Uma pedra no caminho: Virgulino Ferreira da Silva

A vida na pequena povoação correu tranquila até quando chegou na região a família de Virgulino Ferreira da Silva. Este, acompanhado dos irmãos Antônio e Livino, começaram a se envolver com pequenos furtos, o que fez com que os três se indispusessem com a gente de Nazaré.

O ano de 1919 constituiu o início de longa temporada de apreensões para o povo de Nazaré. Naquele ano, Cindário Carvalho (Jacinto Alves de Carvalho) sitiava Nazaré a procura de inimigos (Francisco Nogueira e seus genros Praxedes Pereira e Raimundo Torres). Virgulino e Livino juntaram-se aos filhos e parentes de João Flor, prontificando-se a lutar ao lado dos nazarenos que, por pouco, não se envolveram na luta fratricida entre Pereira e Carvalho.

Logo em seguida, Virgulino e Antônio, inimigos de José Saturnino, emboscaram José Nogueira, cunhado de Saturnino, quando o mesmo voltava de uma feira em Nazaré. Ouvindo os tiros, os nazarenos correram em socorro de Nogueira, acompanhados de Livino Ferreira, que desconhecia serem seus irmãos os agressores.

Reconhecidos os irmãos Ferreira, João Flor ordenou a suspensão do fogo e repreendeu:

- “Que é isso, Virgulino? Então você atira em seu padrinho? Não me reconheceu quando cheguei?”

Virgulino respondeu que era aquilo mesmo, adiantando que, naquelas ocasiões, “afilhado briga com padrinho e padrinho com afilhado”.

João Flor intimou os irmãos a não retornarem a Nazaré se não quisessem viver pacificamente. Livino pulou para o lado dos irmãos dizendo que agora eram três para brigar. Estava iniciada a rixa dos Ferreira com os filhos do lugarejo.

Passaram-se alguns dias e os irmãos Ferreira voltaram acintosamente a Nazaré, provocando a todos, e poucos dias depois começaram a formar um bando. Tentaram entrar mais uma vez na povoação mas foram repelidos a bala, ocasião em que Livino foi baleado, preso e conduzido a Floresta.


 Livino Ferreira




Virgulino tinha votado naquele ano em Manoel Rufino de Souza Ferraz e em Ildefonso Ferraz, respectivamente candidatos a prefeito e subprefeito de Floresta. Os Ferreira procuraram então Antônio Boiadeiro, chefe político da família Ferraz, e com ele firmaram um acordo. Livino foi solto e os Ferreira mudaram-se, no segundo semestre de 1919, para Alagoas.

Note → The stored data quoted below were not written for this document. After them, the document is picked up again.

(* ===== verification/Uuid.v ===== *)
(** * Uuid: the DCE UUID routines of misc/uuid_*.c.

    The [uuid_t] structure, its octet-stream codecs, comparison, the string
    form and its parser. *)

From S2P Require Import Prelude.

Record uuid_t := mkUuid {
  time_low : Z;                      (* uint32_t *)
  time_mid : Z;                      (* uint16_t *)
  time_hi_and_version : Z;           (* uint16_t *)
  clock_seq_hi_and_reserved : Z;     (* uint8_t *)
  clock_seq_low : Z;                 (* uint8_t *)
  node : list Z;                     (* uint8_t [6] *)
}.

Definition uuid_s_ok : Z := 0.
Definition uuid_s_bad_version : Z := 1.
Definition uuid_s_invalid_string_uuid : Z := 2.
Definition uuid_s_no_memory : Z := 3.
Definition UUID_STR_LEN : nat := 36.

#[global] Instance uuid_eq_dec : EqDecision uuid_t.
Proof. solve_decision. Defined.

(** Every field in the range of its C type. *)
Record uuid_wf (u : uuid_t) : Prop := {
  wf_low : word 32 (time_low u);
  wf_mid : word 16 (time_mid u);
  wf_hi : word 16 (time_hi_and_version u);
  wf_seqhi : byte_ok (clock_seq_hi_and_reserved u);
  wf_seqlow : byte_ok (clock_seq_low u);
  wf_node : bytes (node u);
  wf_node_len : length (node u) = 6%nat;
}.

(** ** Octet streams (uuid_stream.c) *)

Definition be16dec (p : list Z) : Z := (p.[0] ≪ 8) .| p.[1].
Definition be32dec (p : list Z) : Z :=
  (p.[0] ≪ 24) .| (p.[1] ≪ 16) .| (p.[2] ≪ 8) .| p.[3].
Definition le16dec (p : list Z) : Z := (p.[1] ≪ 8) .| p.[0].
Definition le32dec (p : list Z) : Z :=
  (p.[3] ≪ 24) .| (p.[2] ≪ 16) .| (p.[1] ≪ 8) .| p.[0].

Virgulino não ficou muito tempo naquele Estado. Voltou a incursionar pela região de Nazaré e passou a perseguir parentes de João Flor. Temendo uma tragédia, os primos Manoel Flor e Luís Soriano viajaram no dia 24 de julho de 1923 para Floresta e solicitaram de Antônio Boiadeiro um reforço policial para o povoado. Receberam um conselho:

- “Voltem e nada relatem a qualquer pessoa, porque não temos soldados para enviar! E se os cangaceiros souberem que vieram aqui com esse propósito, a situação vai piorar”.

O militar



O clima reinante agravava-se a cada dia. Os filhos e parentes de João Flor e de Gomes Jurubeba envolviam-se em combates com o grupo de Lampião, perseguindo-o tenazmente. Foi quando João Flor teve a idéia de solicitar o alistamento dos filhos do lugar na polícia do Estado. Pedido aceito, o alistamento foi realizado em Nazaré. Armas e munições foram distribuídas. Manoel Flor entrou na polícia como simples praça a 26.02.1925 e daí por diante não descansou enquanto não viu extinto o cangaço no Sertão.

Logo nos primeiros dias de policial, passou a ser escolhido, dentro da volante, como líder do pelotão de vanguarda e, depois, começou a comandar volantes. Promovido a cabo e a 3º sargento, com essa patente teve a elevada incumbência de conduzir um destacamento da capital pernambucana até Arcoverde, em trem especial, onde assumiria temporariamente o Comando das Forças Volantes. Foi promovido a 2º tenente comissionado, efetivo e assim por diante, e todas as promoções recebidas foram por relevantes serviços prestados.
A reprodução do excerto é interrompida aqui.